I have a real problem with the Mutant Massacre. I liked reading it at the time (in my defence, I was ten) but put in a larger context, this is the beginning of a real down-turn/separation from the X-Books for me.
This was the first time that reading X-Men felt like work more than fun. The Massacre heralds a time where basically, the X-Men fail, dissolve or threaten to dissolve, and nothing really advances or improves much beyond that. Things Get Worse, and keep getting worse for more than 70 issues (give or take), and as someone who reads comics for escapism, it wasn’t what I wanted. I still kept reading, but it become more of a sullen trudge.
Although, in the interests of fairness, this eventually did give us Marrow, and Marrow is awesome, though I recognise we’re at least 200 episodes from that and I’m somewhat alone in that opinion.
However
This is a really good summary of the Massacre and I agree completely.
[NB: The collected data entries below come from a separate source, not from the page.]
(** The responses of the failing inputs of C1: one series named
    [databases] with the two columns [name] and [extra], without rows and
    with a row of one value. *)
Definition two_columns_response (rows : list (list value)) : Response :=
  response_of [series_of "databases" ["name"; "extra"] rows].

End Samples.

(* ================================================================== *)
(** * Opening a client *)

Module Connect.
Import GoStrings Quoter Model Builder Facade.

(** [Config]. [Timeout] is a [time.Duration], a number of nanoseconds. *)
Record Config : Type := {
  Host : string;
  Port : N;
  SSL : bool;
  Config_Database : string;
  Username : string;
  Password : string;
  Timeout : Z
}.

(** [DefaultPortHTTP]. *)
Definition DefaultPortHTTP : N := 8086.

(** [Config.addr]: the receiver is a copy, so the default port is set on the
    copy only.  [%v] prints a string as it is and an unsigned integer in
    decimal. *)
Definition Config_addr (config : Config) : string :=
  let method := "http" in
  let method := if SSL config then "https" else method in
  let port := if (Port config =? 0)%N then DefaultPortHTTP else Port config in
  ((((method +:+ "://") +:+ Host config) +:+ ":") +:+ Sprint_uint port) +:+ "/".

(** [client.HTTPConfig] of the transport library, with the fields [Open]
    sets. *)
Record HTTPConfig : Type := {
  Addr : string;
  HTTP_Username : string;
  HTTP_Password : string;
  HTTP_Timeout : Z
}.

(** What [client.NewHTTPClient] hands back: the handle the client keeps,
    and its method [Ping], which on success reports the round trip time and
    the version of the server. *)
Record Connection : Type := {
  Connection_handle : Transport;
  Connection_Ping : Z -> string + (Z * string)
}.

Section Opening.

(** The two functions of other libraries [Open] relies on:
    [client.NewHTTPClient], and the printing of a [time.Duration]. *)
Variable NewHTTPClient : HTTPConfig -> string + Connection.
Variable Duration_String : Z -> string.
I didn’t trudge through these books on the time, I caught up with them years later…but things are really bleak until a couple of Australia issues, before things get forever bleak.
By my estimation, things hit peak bleakness at the end of the Australia era, when every single one of the X-Men appears to be dead, thrown through the Siege Perilous or actively crucified. The Claremont/Lee era is actually pretty fun for a while, at least until Editorial Mandate ruins everything.
I started reading about six issues before the siege perilous.
A big problem with the way things trend from here on is that the X-Men are largely defined by failure from here on in and a sort of feeling of scraping along.
Something I always noted was that there seemed to be a… well to paraphrase the musical “Guys and Dolls”; The Oldest Established, Permanent, Floating Hate Rally In New York…. Always the same spiel, always the same sort of attendess, possibly with some sort of shift system so the rabble rousers could catch some sleep.
On the other hand, we only ever saw ONE pro-mutant rally in the whole history of the MU from 1963 to the early 2000’s, and that was in Paris.
The next one to appear after that was, I think, in an early Morrison issue).
So GO nuanced reflection of social commentary 1980’s MU!
Wasn’t Lila’s concert in the Park that kicks off the ’90’s epic X-Cutioner’s Song in Uncanny #294 where Xavier gets shot by “Cable” a human/mutant unity rally? That sorta counts…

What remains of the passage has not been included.